What is expected ▸
Type out the entries again, keeping every word unchanged.

*** Given entries Section Begins ***

(* ===== verification/ExtStep.v ===== *)
(** What the operations on nodes and the removal of blocks from a leaf do when the
    journal and the block layer answer that all went well. *)

From S2P Require Import Prelude Friend ExtStatus ExtInsert ExtRemove ExtOps ExtRecover SysZone ExtTree ExtLeaf ExtEdit ExtCheck.

(** ** Running code *)

Lemma bind_ok {A B} (m : edit A) (f : A -> edit B) s a s' : m s = Ok (inr a, s') -> (m ≫= f) s = f a s'.
Proof. intros E. unfold mbind, edit_bind. by rewrite E. Qed.
Lemma lift_ok {A B} (o : outcome A) (f : A -> edit B) s a : o = Ok a -> (lift o ≫= f) s = f a s.
Proof. by intros ->. Qed.
Lemma gets_ok {A B} (g : edit_state -> A) (f : A -> edit B) s : (gets g ≫= f) s = f (g s) s.
Proof. done. Qed.
Lemma ret_ok {A B} (a : A) (f : A -> edit B) s : (mret a ≫= f) s = f a s.
Proof. done. Qed.
Lemma try_ok {A B} (m : edit A) (f : Z + A -> edit B) s a s' : m s = Ok (inr a, s') -> (try m ≫= f) s = f (inr a) s'.
Proof. intros E. apply bind_ok. unfold try. by rewrite E. Qed.

Definition heap (s : edit_state) (bh : option Z) : ext_node := node_of (x_inode s) bh.

Lemma get_node_ok {B} bh (f : ext_node -> edit B) s : (get_node bh ≫= f) s = f (heap s bh) s.
Proof. done. Qed.

Lemma get_slot_ok bh k s sl : slot_at (heap s bh) k = Ok sl -> get_slot bh k s = Ok (inr sl, s).
Proof. intros E. unfold get_slot. rewrite get_node_ok. unfold lift. by rewrite E. Qed.

(** What is not a node, or a call of [ext4_free_blocks], stays. *)
Record side (s s' : edit_state) : Prop := {
  sd_ino : i_ino (x_inode s') = i_ino (x_inode s);
  sd_es : i_es (x_inode s') = i_es (x_inode s);
  sd_depth : ext_depth (x_inode s') = ext_depth (x_inode s);
  sd_new : x_new s' = x_new s;
  sd_credits : x_credits s' = x_credits s;
  sd_partial : x_partial s' = x_partial s;
  sd_reserved : x_reserved s' = x_reserved s
}.
(** Only the nodes [U] change, and [calls] free blocks. *)
Record moved (U : list (option Z)) (calls : list free_call) (s s' : edit_state) : Prop := {
  mv_side : side s s';
  mv_freed : x_freed s' = x_freed s ++ calls;
  mv_other : forall b, b ∉ U -> heap s' b = heap s b
}.

Lemma side_refl s : side s s.
Proof. by split. Qed.
Lemma side_trans s1 s2 s3 : side s1 s2 -> side s2 s3 -> side s1 s3.
Proof. intros [] []. split; congruence. Qed.
Lemma moved_refl s : moved [] [] s s.
Proof. split; [apply side_refl|by rewrite app_nil_r|done]. Qed.
Lemma moved_trans U1 U2 c1 c2 s1 s2 s3 : moved U1 c1 s1 s2 -> moved U2 c2 s2 s3 -> moved (U1 ++ U2) (c1 ++ c2) s1 s3.
Proof.
  intros [] []. split; [by eapply side_trans|by rewrite app_assoc; congruence|]. intros b Hb. rewrite elem_of_app in Hb. rewrite mv_other1 by auto. apply mv_other0. auto.
Qed.
Lemma moved_weaken U U' c s s' : moved U c s s' -> U ⊆ U' -> moved U' c s s'.
Proof. intros [] HU. split; [done..|]. intros b Hb. apply mv_other0. set_solver. Qed.
(** Steps on the same node. *)
Lemma moved_on U c1 c2 s1 s2 s3 : moved U c1 s1 s2 -> moved U c2 s2 s3 -> moved U (c1 ++ c2) s1 s3.
Proof. intros H1 H2. eapply moved_weaken; [by eapply moved_trans|set_solver]. Qed.
Lemma moved_keep U c s1 s2 s3 : moved U c s1 s2 -> moved U [] s2 s3 -> moved U c s1 s3.
Proof. intros H1 H2. rewrite <- (app_nil_r c). by eapply moved_on. Qed.
Lemma moved_start U c s1 s2 s3 : moved U [] s1 s2 -> moved U c s2 s3 -> moved U c s1 s3.
Proof. intros H1 H2. change c with ([] ++ c). by eapply moved_on. Qed.
Lemma moved_nil U s s' : moved [] [] s s' -> moved U [] s s'.
Proof. intros H. eapply moved_weaken; [done|set_solver]. Qed.

(** All answers of the environment are good ones. *)
Record quiet (env : edit_env) : Prop := {
  qt_access : forall b, ed_access env b = 0;
  qt_create : forall b, ed_create env b = 0;
  qt_dirty : forall b, ed_dirty env b = 0;
  qt_getblk : forall b, ed_getblk env b = true;
  qt_start : ed_start env = 0;
  qt_alloc : xe_alloc (ed_tree env) = true;
  qt_read : forall b, 0 <= xe_read (ed_tree env) b
}.

Lemma put_ok bh n s : eh_depth (n_hdr n) = eh_depth (n_hdr (heap s bh)) -> exists s', put_node bh n s = Ok (inr tt, s') /\ heap s' bh = n /\ moved [bh] [] s s'.
Proof.
  intros Hd. eexists. split; [done|]. destruct bh as [b|]; cbn; (split; [by rewrite ?Z.eqb_refl|]); (split; [by split|by rewrite app_nil_r|]).
  - intros [b'|] Hb; cbn; [|done]. destruct (Z.eqb_spec b' b) as [->|]; [set_solver|done].
  - intros [b'|] Hb; cbn; [done|set_solver].
Qed.

Section step.
Variable sb : ext_sb.
Variable ext4_chksum : ext4_extent_header -> list ext_slot -> Z.
Variable env : edit_env.
Hypothesis Hq : quiet env.

Lemma access_ok bh s : exists s', ext4_ext_get_access env bh s = Ok (inr tt, s') /\ moved [] [] s s'.
Proof.
  destruct bh as [b|]; cbn; [|exists s; split; [done|apply moved_refl]]. unfold check. rewrite (qt_access _ Hq). cbn. eexists. split; [done|].
  split; [by split|by rewrite app_nil_r|]. by intros [b'|].
Qed.
Lemma dirty_ok bh s : exists s', __ext4_ext_dirty sb ext4_chksum env bh s = Ok (inr tt, s') /\ heap s' bh = sealed sb ext4_chksum bh (heap s bh) /\ moved [bh] [] s s'.
Proof.
  destruct bh as [b|]; cbn [__ext4_ext_dirty].
  - change (get_node (Some b)) with (gets (fun s => heap s (Some b))). set (n := ext4_extent_block_csum_set sb ext4_chksum (heap s (Some b))).
    destruct (put_ok (Some b) n s) as (s1 & E & Hn & Hm); [unfold n; by destruct (csum_set_spec sb ext4_chksum (heap s (Some b))) as (-> & _)|].
    exists (set_inode s1 (set_verified (x_inode s1) b)). split; [|split; [exact Hn|]].
    + change ((put_node (Some b) n ≫= fun _ => check (ed_dirty env (Some b)) ≫= fun _ => set_buffer_verified (Some b)) s = Ok (inr tt, set_inode s1 (set_verified (x_inode s1) b))).
      rewrite (bind_ok _ _ _ _ _ E). unfold check. rewrite (qt_dirty _ Hq). done.
    + eapply moved_keep; [exact Hm|]. split; [by split|by rewrite app_nil_r|]. by intros [b'|].
  - unfold check. rewrite (qt_dirty _ Hq). exists s. split_and!; [done|done|apply moved_nil, moved_refl].
Qed.
End step.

*** Given entries Section Ends ***

Result of this exercise ▸
(* ===== verification/ExtStep.v ===== *)
(** What the operations on nodes and the removal of blocks from a leaf do when the
    journal and the block layer answer that all went well. *)

From S2P Require Import Prelude Friend ExtStatus ExtInsert ExtRemove ExtOps ExtRecover SysZone ExtTree ExtLeaf ExtEdit ExtCheck.

(** ** Running code *)

Lemma bind_ok {A B} (m : edit A) (f : A -> edit B) s a s' : m s = Ok (inr a, s') -> (m ≫= f) s = f a s'.
Proof. intros E. unfold mbind, edit_bind. by rewrite E. Qed.
Lemma lift_ok {A B} (o : outcome A) (f : A -> edit B) s a : o = Ok a -> (lift o ≫= f) s = f a s.
Proof. by intros ->. Qed.
Lemma gets_ok {A B} (g : edit_state -> A) (f : A -> edit B) s : (gets g ≫= f) s = f (g s) s.
Proof. done. Qed.
Lemma ret_ok {A B} (a : A) (f : A -> edit B) s : (mret a ≫= f) s = f a s.
Proof. done. Qed.
Lemma try_ok {A B} (m : edit A) (f : Z + A -> edit B) s a s' : m s = Ok (inr a, s') -> (try m ≫= f) s = f (inr a) s'.
Proof. intros E. apply bind_ok. unfold try. by rewrite E. Qed.

Definition heap (s : edit_state) (bh : option Z) : ext_node := node_of (x_inode s) bh.

Lemma get_node_ok {B} bh (f : ext_node -> edit B) s : (get_node bh ≫= f) s = f (heap s bh) s.
Proof. done. Qed.

Lemma get_slot_ok bh k s sl : slot_at (heap s bh) k = Ok sl -> get_slot bh k s = Ok (inr sl, s).
Proof. intros E. unfold get_slot. rewrite get_node_ok. unfold lift. by rewrite E. Qed.

(** What is not a node, or a call of [ext4_free_blocks], stays. *)
Record side (s s' : edit_state) : Prop := {
  sd_ino : i_ino (x_inode s') = i_ino (x_inode s);
  sd_es : i_es (x_inode s') = i_es (x_inode s);
  sd_depth : ext_depth (x_inode s') = ext_depth (x_inode s);
  sd_new : x_new s' = x_new s;
  sd_credits : x_credits s' = x_credits s;
  sd_partial : x_partial s' = x_partial s;
  sd_reserved : x_reserved s' = x_reserved s
}.
(** Only the nodes [U] change, and [calls] free blocks. *)
Record moved (U : list (option Z)) (calls : list free_call) (s s' : edit_state) : Prop := {
  mv_side : side s s';
  mv_freed : x_freed s' = x_freed s ++ calls;
  mv_other : forall b, b ∉ U -> heap s' b = heap s b
}.

Lemma side_refl s : side s s.
Proof. by split. Qed.
Lemma side_trans s1 s2 s3 : side s1 s2 -> side s2 s3 -> side s1 s3.
Proof. intros [] []. split; congruence. Qed.
Lemma moved_refl s : moved [] [] s s.
Proof. split; [apply side_refl|by rewrite app_nil_r|done]. Qed.
Lemma moved_trans U1 U2 c1 c2 s1 s2 s3 : moved U1 c1 s1 s2 -> moved U2 c2 s2 s3 -> moved (U1 ++ U2) (c1 ++ c2) s1 s3.
Proof.
  intros [] []. split; [by eapply side_trans|by rewrite app_assoc; congruence|]. intros b Hb. rewrite elem_of_app in Hb. rewrite mv_other1 by auto. apply mv_other0. auto.
Qed.
Lemma moved_weaken U U' c s s' : moved U c s s' -> U ⊆ U' -> moved U' c s s'.
Proof. intros [] HU. split; [done..|]. intros b Hb. apply mv_other0. set_solver. Qed.
(** Steps on the same node. *)
Lemma moved_on U c1 c2 s1 s2 s3 : moved U c1 s1 s2 -> moved U c2 s2 s3 -> moved U (c1 ++ c2) s1 s3.
Proof. intros H1 H2. eapply moved_weaken; [by eapply moved_trans|set_solver]. Qed.
Lemma moved_keep U c s1 s2 s3 : moved U c s1 s2 -> moved U [] s2 s3 -> moved U c s1 s3.
Proof. intros H1 H2. rewrite <- (app_nil_r c). by eapply moved_on. Qed.
Lemma moved_start U c s1 s2 s3 : moved U [] s1 s2 -> moved U c s2 s3 -> moved U c s1 s3.
Proof. intros H1 H2. change c with ([] ++ c). by eapply moved_on. Qed.
Lemma moved_nil U s s' : moved [] [] s s' -> moved U [] s s'.
Proof. intros H. eapply moved_weaken; [done|set_solver]. Qed.

(** All answers of the environment are good ones. *)
Record quiet (env : edit_env) : Prop := {
  qt_access : forall b, ed_access env b = 0;
  qt_create : forall b, ed_create env b = 0;
  qt_dirty : forall b, ed_dirty env b = 0;
  qt_getblk : forall b, ed_getblk env b = true;
  qt_start : ed_start env = 0;
  qt_alloc : xe_alloc (ed_tree env) = true;
  qt_read : forall b, 0 <= xe_read (ed_tree env) b
}.

Lemma put_ok bh n s : eh_depth (n_hdr n) = eh_depth (n_hdr (heap s bh)) -> exists s', put_node bh n s = Ok (inr tt, s') /\ heap s' bh = n /\ moved [bh] [] s s'.
Proof.
  intros Hd. eexists. split; [done|]. destruct bh as [b|]; cbn; (split; [by rewrite ?Z.eqb_refl|]); (split; [by split|by rewrite app_nil_r|]).
  - intros [b'|] Hb; cbn; [|done]. destruct (Z.eqb_spec b' b) as [->|]; [set_solver|done].
  - intros [b'|] Hb; cbn; [done|set_solver].
Qed.

Section step.
Variable sb : ext_sb.
Variable ext4_chksum : ext4_extent_header -> list ext_slot -> Z.
Variable env : edit_env.
Hypothesis Hq : quiet env.

Lemma access_ok bh s : exists s', ext4_ext_get_access env bh s = Ok (inr tt, s') /\ moved [] [] s s'.
Proof.
  destruct bh as [b|]; cbn; [|exists s; split; [done|apply moved_refl]]. unfold check. rewrite (qt_access _ Hq). cbn. eexists. split; [done|].
  split; [by split|by rewrite app_nil_r|]. by intros [b'|].
Qed.
Lemma dirty_ok bh s : exists s', __ext4_ext_dirty sb ext4_chksum env bh s = Ok (inr tt, s') /\ heap s' bh = sealed sb ext4_chksum bh (heap s bh) /\ moved [bh] [] s s'.
Proof.
  destruct bh as [b|]; cbn [__ext4_ext_dirty].
  - change (get_node (Some b)) with (gets (fun s => heap s (Some b))). set (n := ext4_extent_block_csum_set sb ext4_chksum (heap s (Some b))).
    destruct (put_ok (Some b) n s) as (s1 & E & Hn & Hm); [unfold n; by destruct (csum_set_spec sb ext4_chksum (heap s (Some b))) as (-> & _)|].
    exists (set_inode s1 (set_verified (x_inode s1) b)). split; [|split; [exact Hn|]].
    + change ((put_node (Some b) n ≫= fun _ => check (ed_dirty env (Some b)) ≫= fun _ => set_buffer_verified (Some b)) s = Ok (inr tt, set_inode s1 (set_verified (x_inode s1) b))).
      rewrite (bind_ok _ _ _ _ _ E). unfold check. rewrite (qt_dirty _ Hq). done.
    + eapply moved_keep; [exact Hm|]. split; [by split|by rewrite app_nil_r|]. by intros [b'|].
  - unfold check. rewrite (qt_dirty _ Hq). exists s. split_and!; [done|done|apply moved_nil, moved_refl].
Qed.
End step.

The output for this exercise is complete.